Exclusif – Général Vincent Desportes : «Il aurait fallu négocier avec Poutine !»
Le général de division Vincent Desportes, par ailleurs docteur en histoire, a été attaché militaire à l’ambassade de France à Washington. De retour en France, il a été nommé conseiller défense du secrétaire général de la Défense avant de prendre la direction du Centre de doctrine d’emploi des forces. Pendant trois ans, il y a été responsable de l’élaboration des stratégies et du retour d’expérience de l’armée de terre française. Il a publié de nombreux ouvrages de stratégie et de praxéologie, de nombreuses contributions à des revues françaises et étrangères, et participe depuis une dizaine d’années à des conférences sur les thèmes de la stratégie et du leadership à travers le monde. Il est aussi professeur associé à Sciences Po Paris et enseigne la stratégie dans plusieurs grandes écoles, dont HEC. Il est régulièrement consulté par les pouvoirs publics et les grands médias sur les affaires internationales et militaires.

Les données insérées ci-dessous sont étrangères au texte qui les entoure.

(** [elem.get(k)]. *)
Definition get (o : obj) (k : string) : option string := obj_attrib o !! k.

(** Elements in the order their start tags occur (document order). *)
Fixpoint preorder (e : Element) : list obj :=
  match e with
  | Elem t a cs => Obj t a :: flat_map preorder cs
  end.

(** Elements in the order their end tags occur. *)
Fixpoint postorder (e : Element) : list obj :=
  match e with
  | Elem t a cs => flat_map postorder cs ++ [Obj t a]
  end.

Definition size (e : Element) : nat := length (preorder e).

(** [iterparse(..., events=('start','end'))].  The parser allocates one
    object per element, when it meets the start tag; an object is named here
    by its allocation index, so that the two events of one element carry the
    same object, as they do in Python. *)
Inductive event := start | end_.

Fixpoint events (n : nat) (e : Element) : list (event * nat) :=
  match e with
  | Elem _ _ cs =>
      (start, n) ::
      (fix events_list (n : nat) (cs : list Element) : list (event * nat) :=
         match cs with
         | [] => []
         | c :: cs' => events n c ++ events_list (n + size c) cs'
         end) (S n) cs
      ++ [(end_, n)]
  end.

Fixpoint events_list (n : nat) (cs : list Element) : list (event * nat) :=
  match cs with
  | [] => []
  | c :: cs' => events n c ++ events_list (n + size c) cs'
  end.

(** The store of element objects, indexed by allocation order. *)
Definition store := list obj.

Mohsen Abdelmoumen : Les germes de la guerre en Ukraine ne se trouvent-ils pas dans le livre de Brezinski Le grand échiquier ?
Général Vincent Desportes : Les germes de cette guerre sont multiples. Une guerre ne surgit pas du néant, elle est créée par des conditions qui sont mises en place. Le germe de la guerre, c’est évidemment la fin de la guerre froide et la façon dont on a géré la fin de celle-ci. Une guerre, c’est comme un divorce, personne n’est jamais blanc et personne n’est jamais noir. Tout le monde a un peu de torts. Ce qui est sûr, c’est que les logiques qui correspondaient à la sécurité collective et au multilatéralisme qui ont été mises en place en 1991 lors de la dissolution de l’Union soviétique ont progressivement laissé place à des logiques de puissance de part et d’autre ; d’une part, du côté occidental et principalement du côté américain et, d’autre part, du côté russe. Ce qui est sûr, c’est que la grande stratégie américaine telle qu’elle est définie effectivement par Brzezinski dans Le grand échiquier consiste bien à séparer l’Ukraine de la Russie et à affaiblir la Russie.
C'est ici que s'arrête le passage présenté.